And people ask me, well, when, like, I am a master in photography.
Both I can say that word and not even bat an eyelash
because I've done thousands of shoots
under immense amount of
financial pressure, um, um, in the moment pressure with huge brands and a lot riding on this. And
you've got to thread the needle. And what a master does something, the clues that you have around mastery are so
powerful at informing other areas of your life. That is why you see someone, let's take someone,
I don't know if you know, Tim Ferriss very well. He's a dear friend of mine. And he's,
he wrote the, you know, he's got like five or six number one New York times bestsellers originally
before our work week. And then he's gone on, he's one of the top five or 10 podcasts in the world.
So Tim is a master of, he's learned how he learns. And the guy has been like a world champion in
salsa dancing, a world champion in, you know, some form of judo he's written five
New York Times best-selling books he's got television shows he's done like you
start to see this with someone who has uncorked what I think is their own lens
on how to master something the cool thing is you get to then lift and stamp
that into other areas so if we now, so if we pinned one thing
to the map, to our, uh, our, our whiteboard here, our cork board, I just pinned another thing,
which is mastery is when you've mastered something, you can master a lot of things.
Now let's go back to your very initial question, which were the skills to me, the skills become,
um, become, they're ultimately very, very transferable, which is what is it
that, you know, what are the top handful of things that I need to know in order to become
very good at something?
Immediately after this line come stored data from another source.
(** * French property investment analyzer: the calculation engine

    A shallow embedding of [FrenchPropertyInvestmentCalculator]
    (src/python/src/french_mortgage.py) and the properties of its
    amortization, year-by-year projection and summary reduction.

    The Python code computes on [float] and [int].  The embedding is
    written once, over an interface [Arith] of the arithmetic the code
    uses, and is read at two instances:

    - [Qc], canonical rationals: exact arithmetic, the reading under which
      the algebraic properties of the engine are proved;
    - [float], IEEE 754 binary64 ([PrimFloat]): the arithmetic Python
      really performs, used to evaluate the engine on concrete inputs.

    The exact reading leaves rounding, overflow and NaN out; where a
    property depends on them it is evaluated at [float].  Python integers
    are [Z]; exceptions are the [Raise] results of an error monad. *)

From Stdlib Require Import ZArith QArith Qcanon Lia Lra Psatz List String Bool.
From Stdlib Require Import Floats.PrimFloat Numbers.Cyclic.Int63.Uint63.
From Stdlib Require DecimalString.
Import ListNotations.

Set Implicit Arguments.

(** ** Exceptions and the error monad *)

Inductive exn : Type :=
| ValueError (msg : string)
| ZeroDivisionError
| OverflowError.

Inductive result (A : Type) : Type :=
| Ok (a : A)
| Raise (e : exn).

Arguments Ok {A} a.
Arguments Raise {A} e.

Definition bind {A B : Type} (m : result A) (k : A -> result B) : result B :=
  match m with
  | Ok a => k a
  | Raise e => Raise e
  end.

Declare Scope result_scope.
Delimit Scope result_scope with result.
Notation "x <- m ;; k" := (bind m (fun x => k))
  (at level 61, m at next level, right associativity) : result_scope.
Notation "m ;;; k" := (bind m (fun _ => k))
  (at level 61, right associativity) : result_scope.
Open Scope result_scope.

(** [raise_if c msg]: [if c: raise ValueError(msg)]. *)
Definition raise_if (c : bool) (msg : string) : result unit :=
  if c then Raise (ValueError msg) else Ok tt.

(** ** The arithmetic the code uses *)

Class Arith (num : Type) : Type := {
  of_int : Z -> num;                 (* an [int] operand of a float operation *)
  lit : Q -> num;                    (* a decimal float literal *)
  add : num -> num -> num;
  sub : num -> num -> num;
  mul : num -> num -> num;
  neg : num -> num;
  div : num -> num -> result num;    (* [/]: ZeroDivisionError on a zero divisor *)
  pow : num -> Z -> result num;      (* [float ** int] *)
  le : num -> num -> bool;
  lt : num -> num -> bool;
  eqb : num -> num -> bool
}.

Declare Scope num_scope.
Delimit Scope num_scope with num.
Notation "x + y" := (add x y) : num_scope.
Notation "x - y" := (sub x y) : num_scope.
Notation "x * y" := (mul x y) : num_scope.
Notation "- x" := (neg x) : num_scope.
Notation "x / y" := (div x y) : num_scope.
Notation "x ** n" := (pow x n) (at level 30, right associativity) : num_scope.
Notation "x <=? y" := (le x y) : num_scope.
Notation "x <? y" := (lt x y) : num_scope.
Notation "x =? y" := (eqb x y) : num_scope.

(** ** The dataclasses *)

Module PropertyInvestmentInput.
Record t (num : Type) : Type := mk {
  property_price : num;
  down_payment : num;
  interest_rate : num;
  loan_term_years : Z;
  monthly_rent : num;
  holding_period_years : Z;
  property_tax_annual : num;
  hoa_monthly : num;
  maintenance_percent : num;
  management_fee_percent : num;
  vacancy_rate : num;
  rent_increase_annual : num
}.
End PropertyInvestmentInput.

Module MortgageDetails.
Record t (num : Type) : Type := mk {
  monthly_payment : num;
  total_interest : num;
  total_payments : num
}.
End MortgageDetails.

Module YearlyExpenses.
Record t (num : Type) : Type := mk {
  mortgage : num;
  property_tax : num;
  hoa : num;
  maintenance : num;
  management : num;
  insurance : num;
  total : num
}.
End YearlyExpenses.

Module YearlyProjection.
Record t (num : Type) : Type := mk {
  year : Z;
  rental_income : num;
  expenses : YearlyExpenses.t num;
  net_cash_flow : num;
  cumulative_cash_flow : num;
  principal_paydown : num;
  total_equity : num;
  remaining_balance : num
}.
End YearlyProjection.

Module InvestmentSummary.
Record t (num : Type) : Type := mk {
  initial_investment : num;
  loan_amount : num;
  total_rental_income : num;
  total_expenses : num;
  total_cash_flow : num;
  total_principal_paydown : num;
  final_equity : num;
  net_profit : num;
  roi : num;
  avg_cash_on_cash_return : num;
  break_even_year : option Z
}.
End InvestmentSummary.

Module PropertyInvestmentResult.
Record t (num : Type) : Type := mk {
  input : PropertyInvestmentInput.t num;
  mortgage : MortgageDetails.t num;
  yearly_projections : list (YearlyProjection.t num);
  summary : InvestmentSummary.t num
}.
End PropertyInvestmentResult.

(** The variables the year loop of [analyze] carries from one iteration
    to the next. *)
Module Loop.
Record t (num : Type) : Type := mk {
  yearly_projections : list (YearlyProjection.t num);
  cumulative_cash_flow : num;
  remaining_balance : num;
  break_even_year : option Z
}.
End Loop.

(** [range(lo, hi)] *)
Definition range (lo hi : Z) : list Z :=
  map (fun i => (lo + Z.of_nat i)%Z) (seq 0 (Z.to_nat (hi - lo))).

(** ** The calculator *)

Module FrenchPropertyInvestmentCalculator.
Section Calculator.
Context {num : Type} {A : Arith num}.
Local Open Scope num_scope.

Import PropertyInvestmentInput.

Definition _validate_input (input_data : PropertyInvestmentInput.t num) : result unit :=
  raise_if (property_price input_data <=? of_int 0)
    "Property price must be positive" ;;;
  raise_if (down_payment input_data <? of_int 0)
    "Down payment cannot be negative" ;;;
  raise_if (property_price input_data <=? down_payment input_data)
    "Down payment must be less than property price" ;;;
  raise_if (interest_rate input_data <=? of_int 0)
    "Interest rate must be positive" ;;;
  raise_if (loan_term_years input_data <=? 0)%Z
    "Loan term must be positive" ;;;
  raise_if (monthly_rent input_data <? of_int 0)
    "Monthly rent cannot be negative" ;;;
  raise_if (holding_period_years input_data <=? 0)%Z
    "Holding period must be positive" ;;;
  raise_if (property_tax_annual input_data <? of_int 0)
    "Property tax cannot be negative" ;;;
  raise_if (hoa_monthly input_data <? of_int 0)
    "HOA fees cannot be negative" ;;;
  raise_if (maintenance_percent input_data <? of_int 0)
    "Maintenance percentage cannot be negative" ;;;
  raise_if (management_fee_percent input_data <? of_int 0)
    "Management fee percentage cannot be negative" ;;;
  raise_if (negb ((of_int 0 <=? vacancy_rate input_data)
                  && (vacancy_rate input_data <=? of_int 100)))
    "Vacancy rate must be between 0 and 100" ;;;
  raise_if (rent_increase_annual input_data <=? of_int (-100))
    "Rent increase must be greater than -100%".

Definition _calculate_monthly_payment
  (principal monthly_rate : num) (num_payments : Z) : result num :=
  if monthly_rate =? lit 0.0 then principal / of_int num_payments
  else
    p1 <- (of_int 1 + monthly_rate) ** num_payments ;;
    let rate_times_one_plus_rate_pow_n := monthly_rate * p1 in
    p2 <- (of_int 1 + monthly_rate) ** num_payments ;;
    let one_plus_rate_pow_n_minus_one := p2 - of_int 1 in
    (principal * rate_times_one_plus_rate_pow_n) / one_plus_rate_pow_n_minus_one.

(** [for month in range(1, 13)]: [months] iterations are left; the loop
    variables are [balance] and [yearly_principal]. *)
Fixpoint month_loop (months : nat) (monthly_rate monthly_payment : num)
  (balance yearly_principal : num) : num :=
  match months with
  | O => yearly_principal
  | S months' =>
    if balance <=? of_int 0 then yearly_principal
    else
      let interest_payment := balance * monthly_rate in
      let principal_payment := monthly_payment - interest_payment in
      let yearly_principal := yearly_principal + principal_payment in
      let balance := balance - principal_payment in
      month_loop months' monthly_rate monthly_payment balance yearly_principal
  end.

Definition _calculate_yearly_principal_paydown
  (starting_balance monthly_rate monthly_payment : num)
  (current_year loan_term_years : Z) : num :=
  if (loan_term_years <? current_year)%Z then lit 0.0
  else month_loop 12 monthly_rate monthly_payment starting_balance (lit 0.0).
What are the handful of people that I can meet who can continue to inform, inspire, and unlock new aspects of this discipline or this
craft for me? What are the characteristics, the mindset, if you will, of the master?
And you start to label big areas where if you just understand 80 or 90% of that area,
remember the 80-20 rule, right?
Pareto's Law.
It's like it takes 20% of the time to learn 80% of information.
If you can become so good at understanding,
well, let's just use photography since it's my area that I mastered first in my life.
And what I had to realize is that the technical aspect of it was very important, but that's like the walking and chewing gum.
Like that is so fundamental and people will spend a lot of time on it.
I get that.
That's,
you know,
that's a good area of focus.
You have to be good at the craft,
but that's just one element of mastery,
right? The next element is working with your subject whether that's a human being an athlete
a nature landscape you have to understand weather patterns you have to understand you know there's
all this nuance around the subject that you're going to focus on and so understanding the subject
is another area if you've got to master your ability to understand shutter speed, aperture, ISO, all these basic elements that go into a good photograph, then you have to master what you're learning, what you're photographing.
And then you have to master putting that work out in the world.
Right. world, right? How do you get that work seen? And how do you connect the work that you're doing with
other people and move them and inspire them and make them feel connected to the work you've done?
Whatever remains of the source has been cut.